• WHAT THE TASK ASKS: Below are some records; quote exactly the lines from the one that contains "intros Hfx Hfy Hx Hy Hrx Hry. unfold union." through the one that contains "destruct (Z.ltb_spec rx ry) as [Hlt|Hge].", inclusive, and no others.

Records from a dataset

Lemma union_found (fuel : nat) (p rk : list Z) (x y xr yr rx ry : Z) :
  find fuel x (Store p rk) = Ok (xr, Store p rk) →
  find fuel y (Store p rk) = Ok (yr, Store p rk) →
  is_root p xr → is_root p yr →
  rk !! Z.to_nat xr = Some rx → rk !! Z.to_nat yr = Some ry →
  union fuel x y (Store p rk) =
    Ok (tt, if decide (rx < ry) then Store (<[Z.to_nat xr := yr]> p) rk
            else if decide (ry < rx) then Store (<[Z.to_nat yr := xr]> p) rk
            else Store (<[Z.to_nat yr := xr]> p) (<[Z.to_nat xr := rx + 1]> rk)).
Proof.
  intros Hfx Hfy Hx Hy Hrx Hry. unfold union.
  pose proof (is_root_range _ _ Hx) as Hxr.
  pose proof (is_root_range _ _ Hy) as Hyr.
  rewrite (M_bind_ok _ _ _ _ _ Hfx).
  rewrite (M_bind_ok _ _ _ _ _ Hfy).
  rewrite (M_bind_ok _ _ _ _ _ (rank_at_lookup (Store p rk) xr rx (proj1 Hxr) Hrx)).
  rewrite (M_bind_ok _ _ _ _ _ (rank_at_lookup (Store p rk) yr ry (proj1 Hyr) Hry)).
  destruct (Z.ltb_spec rx ry) as [Hlt|Hge].
  - rewrite decide_True by done. by rewrite set_parent_in_range.
  - rewrite decide_False by lia.
    rewrite (M_bind_ok _ _ _ _ _ (rank_at_lookup (Store p rk) xr rx (proj1 Hxr) Hrx)).
    rewrite (M_bind_ok _ _ _ _ _ (rank_at_lookup (Store p rk) yr ry (proj1 Hyr) Hry)).
    destruct (Z.gtb_spec rx ry) as [Hgt|Hle].
    + rewrite decide_True by lia. by rewrite set_parent_in_range.
    + rewrite decide_False by lia.
      unfold mbind at 1. unfold M_bind.
      rewrite set_parent_in_range by done.
      assert (rank_at xr (Store (<[Z.to_nat yr := xr]> p) rk)
              = Ok (rx, Store (<[Z.to_nat yr := xr]> p) rk)) as Hr.
      { apply rank_at_lookup; [lia|done]. }
      rewrite (M_bind_ok _ _ _ _ _ Hr).
      rewrite set_rank_in_range; [done|]. simpl.
      apply lookup_lt_Some in Hrx. lia.
Qed.

Lemma union_roots (fuel : nat) (p rk : list Z) (x y rx ry : Z) :
  (0 < fuel)%nat → is_root p x → is_root p y →
  rk !! Z.to_nat x = Some rx → rk !! Z.to_nat y = Some ry →
  union fuel x y (Store p rk) =
    Ok (tt, if decide (rx < ry) then Store (<[Z.to_nat x := y]> p) rk
            else if decide (ry < rx) then Store (<[Z.to_nat y := x]> p) rk
            else Store (<[Z.to_nat y := x]> p) (<[Z.to_nat x := rx + 1]> rk)).
Proof.
  intros Hf Hx Hy Hrx Hry.
  apply union_found; try done; by apply find_root.
Qed.

(** ** The initialisation loop *)

Lemma make_sets_foldl (l : list Z) (s : store) :
  foldl (λ s node, Store (parent s ++ [node]) (rank s ++ [0])) s l
  = Store (parent s ++ l) (rank s ++ replicate (length l) 0).
Proof.
  revert s. induction l as [|a l IH]; intros s; simpl.
  - rewrite !app_nil_r. by destruct s.
  - rewrite IH. simpl. by rewrite <- !app_assoc.
Qed.

Lemma make_sets_eq (n : Z) :
  make_sets n = Store (seqZ 0 n) (replicate (Z.to_nat n) 0).
Proof.
  unfold make_sets, range. rewrite make_sets_foldl. simpl.
  by rewrite length_seqZ.
Qed.

(** ** The invariant of the [while] loop *)

Lemma reach_snoc (es : list Edge) (ed : Edge) (x y : Z) :
  reach (es ++ [ed]) x y ↔
  reach es x y ∨ (reach es x (edge_u ed) ∧ reach es (edge_v ed) y)
  ∨ (reach es x (edge_v ed) ∧ reach es (edge_u ed) y).
Proof.
  assert (reach (es ++ [ed]) x y ↔ reach (ed :: es) x y) as ->.
  { split; apply reach_mono; intros f;
      rewrite elem_of_app, !elem_of_cons, elem_of_nil; tauto. }
  split; [apply reach_cons_inv|apply reach_cons_intro].
Qed.

Lemma filter_all {A : Type} (P : A → Prop) `{!∀ x, Decision (P x)} (l : list A) :
  (∀ x, x ∈ l → P x) → filter P l = l.
Proof.
  induction l as [|a l IH]; intros Hall; [done|].
  rewrite filter_cons, decide_True by apply Hall, list_elem_of_here.
  f_equal. apply IH. intros x Hx. by apply Hall, list_elem_of_further.
Qed.

Lemma dominates_step (n : Z) (L : list Edge) (k : nat) (ed : Edge)
    (tree tree' : list Edge) (p : list Z) (d : nat) :
  StronglySorted (by_key edge_w) L → L !! k = Some ed →
  wf_edges n (take (S k) L) →
  dominates (take k L) tree →
  tree' = tree ∨ tree' = tree ++ [ed] →
  uf_inv n p tree' d →
  (∀ f, f ∈ take (S k) L → reach tree' (edge_u f) (edge_v f)) →
  tree' ⊆ take (S k) L →
  dominates (take (S k) L) tree'.
Proof.
  intros Hs Hk Hwf Hdom Htree Hinv Hdone Hsub w es Hf Hes Hw.
  destruct (decide (edge_w ed ≤ w)) as [Hle|Hgt].
  - rewrite filter_all.
    + eapply forest_bound; eauto using wf_edges_sub.
    + intros f Hin. unfold le_weight.
      pose proof (sorted_prefix_le L k ed f Hs Hk (Hsub _ Hin)). lia.
  - assert (es ⊆ take k L) as Hes'.
    { intros f Hin. pose proof (Hes _ Hin) as Hin'.
      rewrite (take_S_r _ _ _ Hk), elem_of_app, list_elem_of_singleton in Hin'.
      destruct Hin' as [?| ->]; [done|]. specialize (Hw _ Hin). lia. }
    specialize (Hdom w es Hf Hes' Hw).
    destruct Htree as [->| ->]; [done|].
    rewrite filter_app, length_app. lia.
Qed.

Lemma wf_edges_snoc (n : Z) (es : list Edge) (ed : Edge) :
  wf_edges n es → 0 ≤ edge_u ed < n → 0 ≤ edge_v ed < n →
  wf_edges n (es ++ [ed]).
Proof.
  intros Hwf Hu Hv f Hf. apply elem_of_app in Hf as [Hf|Hf]; [auto|].
  by apply list_elem_of_singleton in Hf as ->.
Qed.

• SOLUTION FOR THIS EXERCISE:
  intros Hfx Hfy Hx Hy Hrx Hry. unfold union.
  pose proof (is_root_range _ _ Hx) as Hxr.
  pose proof (is_root_range _ _ Hy) as Hyr.
  rewrite (M_bind_ok _ _ _ _ _ Hfx).
  rewrite (M_bind_ok _ _ _ _ _ Hfy).
  rewrite (M_bind_ok _ _ _ _ _ (rank_at_lookup (Store p rk) xr rx (proj1 Hxr) Hrx)).
  rewrite (M_bind_ok _ _ _ _ _ (rank_at_lookup (Store p rk) yr ry (proj1 Hyr) Hry)).
  destruct (Z.ltb_spec rx ry) as [Hlt|Hge].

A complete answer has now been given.